[Aim of the exercise] Below are some records. Return exactly the lines from the one containing "Module Str." through the one containing "Definition length (s", both included, and only those.

(Saved entries)
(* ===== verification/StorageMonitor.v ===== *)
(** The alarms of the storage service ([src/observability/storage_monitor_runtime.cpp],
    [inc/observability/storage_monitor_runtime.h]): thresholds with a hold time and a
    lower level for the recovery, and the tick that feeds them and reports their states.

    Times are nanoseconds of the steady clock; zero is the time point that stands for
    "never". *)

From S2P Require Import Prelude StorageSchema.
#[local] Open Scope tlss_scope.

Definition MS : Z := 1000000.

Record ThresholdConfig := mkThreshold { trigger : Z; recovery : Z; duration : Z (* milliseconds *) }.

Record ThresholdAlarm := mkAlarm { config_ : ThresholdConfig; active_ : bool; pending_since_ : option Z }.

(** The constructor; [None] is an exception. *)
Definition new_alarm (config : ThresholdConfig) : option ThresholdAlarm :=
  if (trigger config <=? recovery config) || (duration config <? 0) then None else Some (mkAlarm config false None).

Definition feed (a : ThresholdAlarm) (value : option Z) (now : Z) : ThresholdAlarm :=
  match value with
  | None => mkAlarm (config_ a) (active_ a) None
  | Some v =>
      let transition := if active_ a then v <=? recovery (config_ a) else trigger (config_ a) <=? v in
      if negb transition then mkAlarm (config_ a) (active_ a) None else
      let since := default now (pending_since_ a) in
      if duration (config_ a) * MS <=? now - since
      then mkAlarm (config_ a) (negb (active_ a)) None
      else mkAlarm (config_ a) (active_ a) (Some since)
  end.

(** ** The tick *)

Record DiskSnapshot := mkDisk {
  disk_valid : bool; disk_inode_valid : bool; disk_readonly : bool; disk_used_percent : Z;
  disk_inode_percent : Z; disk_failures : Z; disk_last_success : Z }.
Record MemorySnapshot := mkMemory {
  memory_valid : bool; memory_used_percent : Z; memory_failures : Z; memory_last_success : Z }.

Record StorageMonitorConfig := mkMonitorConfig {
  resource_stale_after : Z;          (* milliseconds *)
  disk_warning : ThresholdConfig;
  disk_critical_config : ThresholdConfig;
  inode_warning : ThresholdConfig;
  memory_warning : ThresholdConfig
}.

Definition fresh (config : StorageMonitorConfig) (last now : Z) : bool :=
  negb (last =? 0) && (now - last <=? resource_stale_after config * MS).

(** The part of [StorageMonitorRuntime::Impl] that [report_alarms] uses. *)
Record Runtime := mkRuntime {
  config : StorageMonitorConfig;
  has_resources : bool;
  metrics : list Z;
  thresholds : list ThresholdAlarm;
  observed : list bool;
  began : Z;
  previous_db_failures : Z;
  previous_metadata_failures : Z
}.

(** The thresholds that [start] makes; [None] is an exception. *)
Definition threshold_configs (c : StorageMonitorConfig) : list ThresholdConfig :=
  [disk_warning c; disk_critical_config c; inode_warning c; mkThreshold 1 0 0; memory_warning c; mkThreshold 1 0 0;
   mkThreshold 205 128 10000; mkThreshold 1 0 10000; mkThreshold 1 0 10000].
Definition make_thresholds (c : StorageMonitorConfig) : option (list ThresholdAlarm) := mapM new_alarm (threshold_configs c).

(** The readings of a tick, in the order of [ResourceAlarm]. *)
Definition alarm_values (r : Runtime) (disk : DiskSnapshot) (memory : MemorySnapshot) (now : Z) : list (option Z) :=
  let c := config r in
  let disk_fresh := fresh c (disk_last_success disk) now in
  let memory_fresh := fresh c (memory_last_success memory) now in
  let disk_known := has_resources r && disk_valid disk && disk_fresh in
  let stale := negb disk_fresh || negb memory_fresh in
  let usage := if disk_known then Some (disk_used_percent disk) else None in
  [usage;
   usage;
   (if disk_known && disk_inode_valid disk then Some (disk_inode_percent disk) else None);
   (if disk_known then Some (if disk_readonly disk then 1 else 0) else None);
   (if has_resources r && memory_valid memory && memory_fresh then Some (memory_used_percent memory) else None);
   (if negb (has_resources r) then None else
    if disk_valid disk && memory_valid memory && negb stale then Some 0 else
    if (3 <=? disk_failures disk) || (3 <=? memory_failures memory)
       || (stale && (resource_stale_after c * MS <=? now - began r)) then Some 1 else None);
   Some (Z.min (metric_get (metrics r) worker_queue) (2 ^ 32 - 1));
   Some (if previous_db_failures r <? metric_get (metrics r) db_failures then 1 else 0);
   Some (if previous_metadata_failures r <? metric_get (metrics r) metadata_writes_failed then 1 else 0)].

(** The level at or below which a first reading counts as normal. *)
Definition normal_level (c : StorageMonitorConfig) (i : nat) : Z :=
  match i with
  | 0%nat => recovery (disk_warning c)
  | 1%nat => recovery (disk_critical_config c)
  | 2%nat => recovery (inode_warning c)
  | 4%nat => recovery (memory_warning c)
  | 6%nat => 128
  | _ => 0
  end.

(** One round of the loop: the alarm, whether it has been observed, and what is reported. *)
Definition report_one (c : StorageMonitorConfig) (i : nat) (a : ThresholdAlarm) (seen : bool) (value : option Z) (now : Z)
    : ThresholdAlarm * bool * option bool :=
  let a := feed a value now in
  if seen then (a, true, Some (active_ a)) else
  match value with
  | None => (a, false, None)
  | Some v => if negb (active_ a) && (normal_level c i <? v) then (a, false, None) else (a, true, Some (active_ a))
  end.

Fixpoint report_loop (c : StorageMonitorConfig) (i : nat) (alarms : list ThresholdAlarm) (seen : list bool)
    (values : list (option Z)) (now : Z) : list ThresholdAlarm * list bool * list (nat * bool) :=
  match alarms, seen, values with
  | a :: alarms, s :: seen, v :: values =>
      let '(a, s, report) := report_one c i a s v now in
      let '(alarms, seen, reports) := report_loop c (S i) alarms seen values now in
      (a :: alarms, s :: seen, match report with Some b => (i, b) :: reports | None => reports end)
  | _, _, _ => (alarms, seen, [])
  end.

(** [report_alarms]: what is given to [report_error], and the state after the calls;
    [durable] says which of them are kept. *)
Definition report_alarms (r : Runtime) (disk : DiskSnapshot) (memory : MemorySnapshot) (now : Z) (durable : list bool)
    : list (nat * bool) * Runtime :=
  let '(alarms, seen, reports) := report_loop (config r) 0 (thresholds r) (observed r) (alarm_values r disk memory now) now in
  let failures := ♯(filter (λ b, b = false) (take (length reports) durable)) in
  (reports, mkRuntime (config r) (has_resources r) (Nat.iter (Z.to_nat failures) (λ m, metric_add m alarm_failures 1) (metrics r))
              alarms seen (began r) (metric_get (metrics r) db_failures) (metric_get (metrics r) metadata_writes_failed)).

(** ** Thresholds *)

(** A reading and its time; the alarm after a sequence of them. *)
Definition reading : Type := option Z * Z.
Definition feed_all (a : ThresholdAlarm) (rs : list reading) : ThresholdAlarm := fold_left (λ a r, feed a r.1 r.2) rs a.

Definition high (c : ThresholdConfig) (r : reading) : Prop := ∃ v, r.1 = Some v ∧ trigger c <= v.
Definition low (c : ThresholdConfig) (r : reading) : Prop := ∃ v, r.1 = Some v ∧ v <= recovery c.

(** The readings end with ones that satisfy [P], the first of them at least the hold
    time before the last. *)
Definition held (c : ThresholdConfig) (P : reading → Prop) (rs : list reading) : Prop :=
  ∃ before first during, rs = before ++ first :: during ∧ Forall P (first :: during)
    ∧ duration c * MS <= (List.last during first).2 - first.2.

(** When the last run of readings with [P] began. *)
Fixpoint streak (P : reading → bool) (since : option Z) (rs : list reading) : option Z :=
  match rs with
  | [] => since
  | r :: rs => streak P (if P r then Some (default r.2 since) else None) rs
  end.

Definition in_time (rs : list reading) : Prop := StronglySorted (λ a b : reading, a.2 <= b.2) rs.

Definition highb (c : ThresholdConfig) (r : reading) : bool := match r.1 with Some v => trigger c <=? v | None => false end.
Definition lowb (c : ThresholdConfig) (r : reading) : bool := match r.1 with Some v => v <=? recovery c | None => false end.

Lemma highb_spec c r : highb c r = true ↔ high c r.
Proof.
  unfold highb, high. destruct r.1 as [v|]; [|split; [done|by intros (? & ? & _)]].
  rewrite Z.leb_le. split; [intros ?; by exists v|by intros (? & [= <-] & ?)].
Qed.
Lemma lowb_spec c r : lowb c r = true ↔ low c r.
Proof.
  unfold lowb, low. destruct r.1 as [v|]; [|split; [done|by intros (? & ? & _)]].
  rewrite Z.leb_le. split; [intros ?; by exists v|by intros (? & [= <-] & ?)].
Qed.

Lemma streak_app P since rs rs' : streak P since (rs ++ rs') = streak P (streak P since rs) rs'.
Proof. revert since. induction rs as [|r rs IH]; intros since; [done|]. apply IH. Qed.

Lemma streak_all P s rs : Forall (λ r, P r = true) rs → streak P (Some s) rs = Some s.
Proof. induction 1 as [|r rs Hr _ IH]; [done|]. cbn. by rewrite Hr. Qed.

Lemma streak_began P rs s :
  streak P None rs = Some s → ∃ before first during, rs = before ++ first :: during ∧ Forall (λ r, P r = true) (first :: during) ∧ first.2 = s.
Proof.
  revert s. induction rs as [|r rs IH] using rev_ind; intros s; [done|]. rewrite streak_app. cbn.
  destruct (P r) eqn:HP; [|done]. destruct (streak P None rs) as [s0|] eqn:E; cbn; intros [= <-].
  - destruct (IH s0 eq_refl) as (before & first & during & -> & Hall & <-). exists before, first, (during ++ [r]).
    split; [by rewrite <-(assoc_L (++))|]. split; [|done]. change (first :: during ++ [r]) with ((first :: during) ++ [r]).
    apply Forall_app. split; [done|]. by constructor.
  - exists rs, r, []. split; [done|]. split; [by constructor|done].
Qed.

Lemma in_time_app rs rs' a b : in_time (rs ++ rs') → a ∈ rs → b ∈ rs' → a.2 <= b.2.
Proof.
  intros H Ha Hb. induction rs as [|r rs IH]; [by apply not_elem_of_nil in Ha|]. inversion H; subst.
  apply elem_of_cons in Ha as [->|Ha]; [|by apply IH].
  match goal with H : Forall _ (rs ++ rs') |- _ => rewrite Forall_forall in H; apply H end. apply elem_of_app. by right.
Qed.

* * *

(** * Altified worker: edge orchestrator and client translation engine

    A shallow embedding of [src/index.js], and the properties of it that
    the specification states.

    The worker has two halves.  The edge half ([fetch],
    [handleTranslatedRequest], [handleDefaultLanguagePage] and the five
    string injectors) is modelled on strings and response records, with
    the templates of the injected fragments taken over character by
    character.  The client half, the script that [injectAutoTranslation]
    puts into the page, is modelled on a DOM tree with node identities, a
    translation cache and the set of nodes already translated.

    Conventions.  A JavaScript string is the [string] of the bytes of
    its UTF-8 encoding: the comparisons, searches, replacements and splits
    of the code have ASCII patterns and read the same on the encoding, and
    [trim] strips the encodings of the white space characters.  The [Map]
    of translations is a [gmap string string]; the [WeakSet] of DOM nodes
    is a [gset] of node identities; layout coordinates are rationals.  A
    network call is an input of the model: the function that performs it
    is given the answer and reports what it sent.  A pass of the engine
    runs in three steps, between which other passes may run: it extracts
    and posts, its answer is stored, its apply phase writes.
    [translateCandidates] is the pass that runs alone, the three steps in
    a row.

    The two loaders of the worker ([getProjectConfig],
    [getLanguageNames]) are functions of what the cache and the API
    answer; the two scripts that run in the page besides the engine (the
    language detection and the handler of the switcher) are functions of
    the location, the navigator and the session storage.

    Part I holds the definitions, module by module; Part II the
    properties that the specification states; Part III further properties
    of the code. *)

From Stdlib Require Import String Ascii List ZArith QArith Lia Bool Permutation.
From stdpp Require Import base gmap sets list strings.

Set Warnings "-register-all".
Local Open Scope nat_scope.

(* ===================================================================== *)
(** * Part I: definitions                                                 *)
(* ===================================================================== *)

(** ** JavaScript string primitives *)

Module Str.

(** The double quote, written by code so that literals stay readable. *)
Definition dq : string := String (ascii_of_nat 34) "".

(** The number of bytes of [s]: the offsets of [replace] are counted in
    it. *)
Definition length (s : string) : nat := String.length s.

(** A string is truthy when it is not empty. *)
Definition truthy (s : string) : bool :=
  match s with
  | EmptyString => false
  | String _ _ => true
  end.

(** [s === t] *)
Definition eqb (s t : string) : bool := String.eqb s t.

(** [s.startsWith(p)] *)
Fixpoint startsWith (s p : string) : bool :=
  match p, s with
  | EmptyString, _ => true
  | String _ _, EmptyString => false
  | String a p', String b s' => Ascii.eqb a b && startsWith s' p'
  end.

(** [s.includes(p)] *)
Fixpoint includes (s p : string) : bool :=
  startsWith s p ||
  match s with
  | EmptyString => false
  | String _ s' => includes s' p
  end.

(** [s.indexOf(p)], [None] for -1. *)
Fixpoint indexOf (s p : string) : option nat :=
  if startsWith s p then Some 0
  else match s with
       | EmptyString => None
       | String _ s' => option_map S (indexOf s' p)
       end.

[The answer]
Module Str.

(** The double quote, written by code so that literals stay readable. *)
Definition dq : string := String (ascii_of_nat 34) "".

(** The number of bytes of [s]: the offsets of [replace] are counted in
    it. *)
Definition length (s : string) : nat := String.length s.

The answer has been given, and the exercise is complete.